(** The switch on a primitive's letter; [None] is its default case. *)
Definition primitive_name (c : string) : option string :=
  match c with
  | String "B"%char _ => Some "byte;"
  | String "C"%char _ => Some "char;"
  | String "D"%char _ => Some "double;"
  | String "F"%char _ => Some "float;"
  | String "I"%char _ => Some "int;"
  | String "J"%char _ => Some "long;"
  | String "S"%char _ => Some "short;"
  | String "Z"%char _ => Some "boolean;"
  | String "V"%char _ => Some "void;"
  | _ => None
  end%string.

(** Copy up to the semicolon with ['.'] for ['/']; running past the end of
    the string is a read outside of it. *)
Fixpoint dotted (p : string) : outcome string :=
  match p with
  | EmptyString => Fault OutOfBounds
  | String ";"%char _ => Ok EmptyString
  | String ch p =>
      rest ← dotted p;
      mret (String (if bool_decide (ch = "/"%char) then "."%char else ch) rest)
  end.

Fixpoint brackets (dim : nat) : string :=
  match dim with O => EmptyString | S dim => String.append "[]" (brackets dim) end.

Definition PrettyDescriptor (descriptor : string) : outcome string :=
  let '(dim, c) := count_brackets descriptor in
  let start :=
    match c with
    | String "L"%char c => Some c
    | _ => primitive_name c
    end in
  match start with
  | None => mret descriptor
  | Some c => result ← dotted c; mret (String.append result (brackets dim))
  end.

(** ** Properties *)

Lemma HasFlag_lor flags n :
  0 <= n -> HasFlag (Z.lor flags (2 ^ n)) (2 ^ n) = true.
Proof.
  intros. rewrite HasFlag_pow2 by done. by rewrite Z.lor_spec, Z.pow2_bits_true, orb_true_r.
Qed.

Lemma HasFlag_lor_other flags n m :
  0 <= n -> 0 <= m -> n <> m -> HasFlag (Z.lor flags (2 ^ n)) (2 ^ m) = HasFlag flags (2 ^ m).
Proof.
  intros. rewrite !HasFlag_pow2 by done.
  by rewrite Z.lor_spec, Z.pow2_bits_false, orb_false_r.
Qed.
(* ===== verification/Listener.v ===== *)
(** * The listener interface: [instrumentation.h]

    What the instrumentation reports and to whom: the event mask, the
    call-backs of [InstrumentationListener], and the interface the
    instrumentation is proved against.  A thread is named by its thread id, a
    listener, a method, a field and an object by their addresses. *)

From S2P Require Import Prelude ArtObjects.

(** [Instrumentation::InstrumentationEvent]. *)
Inductive InstrumentationEvent :=
| kMethodEntered
| kMethodExited
| kMethodUnwind
| kDexPcMoved
| kFieldRead
| kFieldWritten
| kExceptionCaught
| kBackwardBranch.

#[global] Instance InstrumentationEvent_eq_dec : EqDecision InstrumentationEvent.
Proof. solve_decision. Defined.

Definition event_bit (e : InstrumentationEvent) : Z :=
  match e with
  | kMethodEntered => 0x1
  | kMethodExited => 0x2
  | kMethodUnwind => 0x4
  | kDexPcMoved => 0x8
  | kFieldRead => 0x10
  | kFieldWritten => 0x20
  | kExceptionCaught => 0x40
  | kBackwardBranch => 0x80
  end.

(** The virtual functions of [InstrumentationListener] with their arguments. *)
Inductive ListenerCall :=
| MethodEntered (thread this_object method dex_pc : Z)
| MethodExited (thread this_object method dex_pc return_value : Z)
| MethodUnwind (thread this_object method dex_pc : Z)
| DexPcMoved (thread this_object method new_dex_pc : Z)
| FieldRead (thread this_object method dex_pc field : Z)
| FieldWritten (thread this_object method dex_pc field field_value : Z)
| ExceptionCaught (thread exception_object : Z)
| BackwardBranch (thread method dex_pc_offset : Z).

#[global] Instance ListenerCall_eq_dec : EqDecision ListenerCall.
Proof. solve_decision. Defined.

(** The event a call-back reports. *)
Definition call_event (c : ListenerCall) : InstrumentationEvent :=
  match c with
  | MethodEntered _ _ _ _ => kMethodEntered
  | MethodExited _ _ _ _ _ => kMethodExited
  | MethodUnwind _ _ _ _ => kMethodUnwind
  | DexPcMoved _ _ _ _ => kDexPcMoved
  | FieldRead _ _ _ _ _ => kFieldRead
  | FieldWritten _ _ _ _ _ _ => kFieldWritten
  | ExceptionCaught _ _ => kExceptionCaught
  | BackwardBranch _ _ _ => kBackwardBranch
  end.

(** What the instrumentation needs of the listeners: to run a call-back of
    the listener at an address, on the listeners' own state. *)
Class ListenerOps (S : Type) := {
  call_listener : Z -> ListenerCall -> Heap -> S -> outcome S;
}.

(** A listener that only writes down what it is told. *)
Definition CallLog : Type := list (Z * ListenerCall).

#[global] Instance CallLog_ops : ListenerOps CallLog := {|
  call_listener l c _ s := Ok (s ++ [(l, c)]);
|}.

(** What a listener promises the instrumentation: the reports of method
    entries and exits that a change of stubs makes do not fault, for the
    methods the listener can be told of.  [listener_ok] is the listener's own
    invariant. *)
Class ListenerLaws (S : Type) `{!ListenerOps S} := {
  listener_ok : S -> Prop;
  reportable : Z -> Prop;
  entered_total a thread this_object m dex_pc h s :
    reportable m -> is_Some (h_methods h !! m) -> listener_ok s ->
    exists s', call_listener a (MethodEntered thread this_object m dex_pc) h s = Ok s' /\ listener_ok s';
  exited_total a thread this_object m dex_pc return_value h s :
    reportable m -> is_Some (h_methods h !! m) -> listener_ok s ->
    exists s', call_listener a (MethodExited thread this_object m dex_pc return_value) h s = Ok s' /\
      listener_ok s';
}.

#[global] Instance CallLog_laws : ListenerLaws CallLog.
Proof.
  refine {| listener_ok := fun _ => True; reportable := fun _ => True |}; intros; by eexists.
Defined.
Lemma InstallStubsForClass_ok i klass h jit :
  entry_exit_stubs_installed_ i = true -> is_Some (h_classes h !! klass) ->
  methods_present h (traced_methods_of h klass) ->
  exists h' jit', InstallStubsForClass env i klass (mkCodeState h jit) = Ok (tt, mkCodeState h' jit') /\
    stubs_installed i h (traced_methods_of h klass) h'.
Proof.
  intros Hi [k Hk] Hp. unfold InstallStubsForClass, traced_methods_of in *. rewrite bind_gets, bind_lift.
  unfold deref. cbn [cs_heap]. rewrite Hk in *.
  destruct (IsErroneous k); cbn [negb andb] in *; [exists h, jit; split; [done|apply stubs_installed_nil]|].
  destruct (IsResolved k); cbn [negb andb] in *; [|exists h, jit; split; [done|apply stubs_installed_nil]].
  destruct (class_IsMiniTraceable k); cbn [negb andb] in *;
    [|exists h, jit; split; [done|apply stubs_installed_nil]].
  destruct (install_methods_ok i (mc_direct_methods k) h jit Hi) as (h1 & jit1 & H1 & Hs1).
  { intros q Hq. apply Hp. set_solver. }
  destruct (install_methods_ok i (mc_virtual_methods k) h1 jit1 Hi) as (h2 & jit2 & H2 & Hs2).
  { eapply stubs_installed_present; [done|]. intros q Hq. apply Hp. set_solver. }
  exists h2, jit2. rewrite (bind_ok _ _ _ _ _ H1). split; [done|]. by eapply stubs_installed_app.
Qed.

(** The methods of a heap are all the walk changes. *)
Lemma stubs_installed_traced i h ps h' klass :
  stubs_installed i h ps h' -> traced_methods_of h' klass = traced_methods_of h klass.
Proof. by intros [[ms ->] _]. Qed.

Lemma visit_table_ok i table : forall h jit,
  entry_exit_stubs_installed_ i = true ->
  (forall klass, klass ∈ table -> is_Some (h_classes h !! klass) /\ methods_present h (traced_methods_of h klass)) ->
  exists h' jit', visit_table table (InstallStubsClassVisitor env i) (mkCodeState h jit)
      = Ok (true, mkCodeState h' jit') /\
    stubs_installed i h (concat (traced_methods_of h <$> table)) h'.
Proof.
  induction table as [|klass table IH]; intros h jit Hi Hwf; cbn [visit_table].
  { exists h, jit. split; [done|apply stubs_installed_nil]. }
  destruct (Hwf klass) as [Hk Hp]; [set_solver|].
  destruct (InstallStubsForClass_ok i klass h jit Hi Hk Hp) as (h1 & jit1 & H1 & Hs1).
  destruct (IH h1 jit1 Hi) as (h2 & jit2 & H2 & Hs2).
  { intros k2 Hk2. destruct (Hwf k2) as [Hk2' Hp2]; [set_solver|].
    rewrite (stubs_installed_traced _ _ _ _ _ Hs1). split.
    - destruct Hs1 as [[ms ->] _]. done.
    - by eapply stubs_installed_present. }
  assert (InstallStubsClassVisitor env i klass (mkCodeState h jit) = Ok (true, mkCodeState h1 jit1)) as H1'
    by (unfold InstallStubsClassVisitor; by rewrite (bind_ok _ _ _ _ _ H1)).
  exists h2, jit2. rewrite (bind_ok _ _ _ _ _ H1').
  cbn [negb]. split; [done|]. cbn [fmap list_fmap concat].
  replace (traced_methods_of h <$> table) with (traced_methods_of h1 <$> table);
    [by eapply stubs_installed_app|].
  apply list_fmap_ext. intros ? k2 _. by eapply stubs_installed_traced.
Qed.

Lemma VisitClasses_install_ok i h jit :
  entry_exit_stubs_installed_ i = true -> class_table_wf h ->
  exists h' jit', VisitClasses (h_class_table h) (h_pre_zygote_class_table h) (InstallStubsClassVisitor env i)
      (mkCodeState h jit) = Ok (tt, mkCodeState h' jit') /\
    stubs_installed i h (traced_methods h) h'.
Proof.
  intros Hi Hwf. unfold VisitClasses, traced_methods.
  destruct (visit_table_ok i (h_class_table h) h jit Hi) as (h1 & jit1 & H1 & Hs1).
  { intros k Hk. apply Hwf. set_solver. }
  destruct (visit_table_ok i (h_pre_zygote_class_table h) h1 jit1 Hi) as (h2 & jit2 & H2 & Hs2).
  { intros k Hk. destruct (Hwf k) as [Hk1 Hp1]; [set_solver|].
    rewrite (stubs_installed_traced _ _ _ _ _ Hs1). split.
    - destruct Hs1 as [[ms ->] _]. done.
    - by eapply stubs_installed_present. }
  exists h2, jit2. rewrite (bind_ok _ _ _ _ _ H1). cbn [negb]. rewrite (bind_ok _ _ _ _ _ H2).
  split; [done|]. rewrite fmap_app, concat_app.
  replace (traced_methods_of h <$> h_pre_zygote_class_table h)
    with (traced_methods_of h1 <$> h_pre_zygote_class_table h); [by eapply stubs_installed_app|].
  apply list_fmap_ext. intros ? k2 _. by eapply stubs_installed_traced.
Qed.

(** Installing the stubs of a method and taking them away again. *)

(** A method runs the code the class linker has for it. *)
Definition code_settled (h : Heap) (jit : option JitCodeCache) (p : Z) (m : ArtMethod) : Prop :=
  GetQuickOatCodeFor env p (mkCodeState h jit) = Ok (am_entry_quick m, mkCodeState h jit).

YOUR TASK.
Beginning with the line that has "(** ** Properties *)" and ending with the line that has "exception_object : Z)", set down the lines above exactly and include no others.

EXERCISE RESPONSE.
(** ** Properties *)

Lemma HasFlag_lor flags n :
  0 <= n -> HasFlag (Z.lor flags (2 ^ n)) (2 ^ n) = true.
Proof.
  intros. rewrite HasFlag_pow2 by done. by rewrite Z.lor_spec, Z.pow2_bits_true, orb_true_r.
Qed.

Lemma HasFlag_lor_other flags n m :
  0 <= n -> 0 <= m -> n <> m -> HasFlag (Z.lor flags (2 ^ n)) (2 ^ m) = HasFlag flags (2 ^ m).
Proof.
  intros. rewrite !HasFlag_pow2 by done.
  by rewrite Z.lor_spec, Z.pow2_bits_false, orb_false_r.
Qed.
(* ===== verification/Listener.v ===== *)
(** * The listener interface: [instrumentation.h]

    What the instrumentation reports and to whom: the event mask, the
    call-backs of [InstrumentationListener], and the interface the
    instrumentation is proved against.  A thread is named by its thread id, a
    listener, a method, a field and an object by their addresses. *)

From S2P Require Import Prelude ArtObjects.

(** [Instrumentation::InstrumentationEvent]. *)
Inductive InstrumentationEvent :=
| kMethodEntered
| kMethodExited
| kMethodUnwind
| kDexPcMoved
| kFieldRead
| kFieldWritten
| kExceptionCaught
| kBackwardBranch.

#[global] Instance InstrumentationEvent_eq_dec : EqDecision InstrumentationEvent.
Proof. solve_decision. Defined.

Definition event_bit (e : InstrumentationEvent) : Z :=
  match e with
  | kMethodEntered => 0x1
  | kMethodExited => 0x2
  | kMethodUnwind => 0x4
  | kDexPcMoved => 0x8
  | kFieldRead => 0x10
  | kFieldWritten => 0x20
  | kExceptionCaught => 0x40
  | kBackwardBranch => 0x80
  end.

(** The virtual functions of [InstrumentationListener] with their arguments. *)
Inductive ListenerCall :=
| MethodEntered (thread this_object method dex_pc : Z)
| MethodExited (thread this_object method dex_pc return_value : Z)
| MethodUnwind (thread this_object method dex_pc : Z)
| DexPcMoved (thread this_object method new_dex_pc : Z)
| FieldRead (thread this_object method dex_pc field : Z)
| FieldWritten (thread this_object method dex_pc field field_value : Z)
| ExceptionCaught (thread exception_object : Z)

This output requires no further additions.